The visit comes in the wake of reports that the firm's proposal to sell the assets to KenolKobil and Engen Petroleum has been turned down by the Government after it was found that the proposal was not compliant with the country's indigenisation laws.
Under the existing Indigenisation and Economic Empowerment Act, the disposal of any concern should constitute 51 percent local component, and this appeared not to be so in the deal.
Herald Business understands that the chairman of BP Southern Africa, Advocate Rams Ramashia, the chief executive of BP Africa Sipho Maseko and Rahid Yusuf the CEO of Engen Petroleum in Africa are scheduled to meet Minister Kasukuwere this morning.

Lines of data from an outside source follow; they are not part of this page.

(* ===== verification/Triple.v ===== *)
(** * Instances, nodes and master resources side by side (pkg/operator/heal/triple.go)

    The healing loop compares three views of the cluster: the cloud instances of
    a scaling group, the Kubernetes nodes, and the Master custom resources.  A
    [Triple] joins them into one [NodeInfo] per machine and computes what is
    missing where.

    The module declares [go 1.16], so a [for range] variable is one variable
    for the whole loop: the pointers [&d] and [&n] that [NewTripleWorker],
    [NewTripleWorkerB] and [NewTripleMasterB] store all point to the value of
    the last iteration.  [NewTripleMaster] copies the loop variables first. *)
From stdpp Require Import base list gmap strings.
From Stdlib Require Import Lia.
From S2P Require Import Prelude GoStrings GoTime Api Effects Provider Help Sign Etcd.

Although efforts to get details of what will be discussed were unsuccessfully, it is reliably understood that the oil company was coming up with new proposals on the way forward.
Several indigenous oil companies and existing employees of BP and Shell in Zimbabwe have expressed their opposition to the KenolKobil and Engen transaction which would have seen the company go into the hands of foreigners. BP and shell runs a network of 75 service stations and bulk storage facilities including a Harare blending plant with a capacity of 30 million litres of fuel per year.
Minister Kasukuwere was not available for comment, but officials in his ministry said they had been overwhelmed with requests from various stakeholders who wanted to be afforded an opportunity to participate in the sale of the BP and Shell shares in Zimbabwe.
They said they were waiting anxiously to see what the new proposal would bring to the table as a restive petroleum sub-sector awaits to see the off spins of the country's indigenisation laws.
While some sections in the economy have raised concern over the stance taken by the ministry as an affront to the country's investment thrust, others have taken it as a test case of the interpretation of the prevailing legislation.
While inflows of investment were welcome, they have said, these should be in compliance with the laws of the land.
Calls to the acting general manager of BP and Shell in Zimbabwe Mr Rodrick Kusano went unanswered as it emerged that he was part of a management proposal to buy the shares on offer.
Herald Business understands that some local oil companies had sought legal advice regarding the KenolKobil and Engen transaction basing their argument on the fact that they were never given an opportunity to participate in the disposal of the BP and Shell shares.
They had also enlisted the support and protection of Minister Kasukuwere to ensure that their interests were also considered.
There are more than 60 registered oil companies in Zimbabwe and none of them were ever approached regarding the disposal of the BP and Shell shares.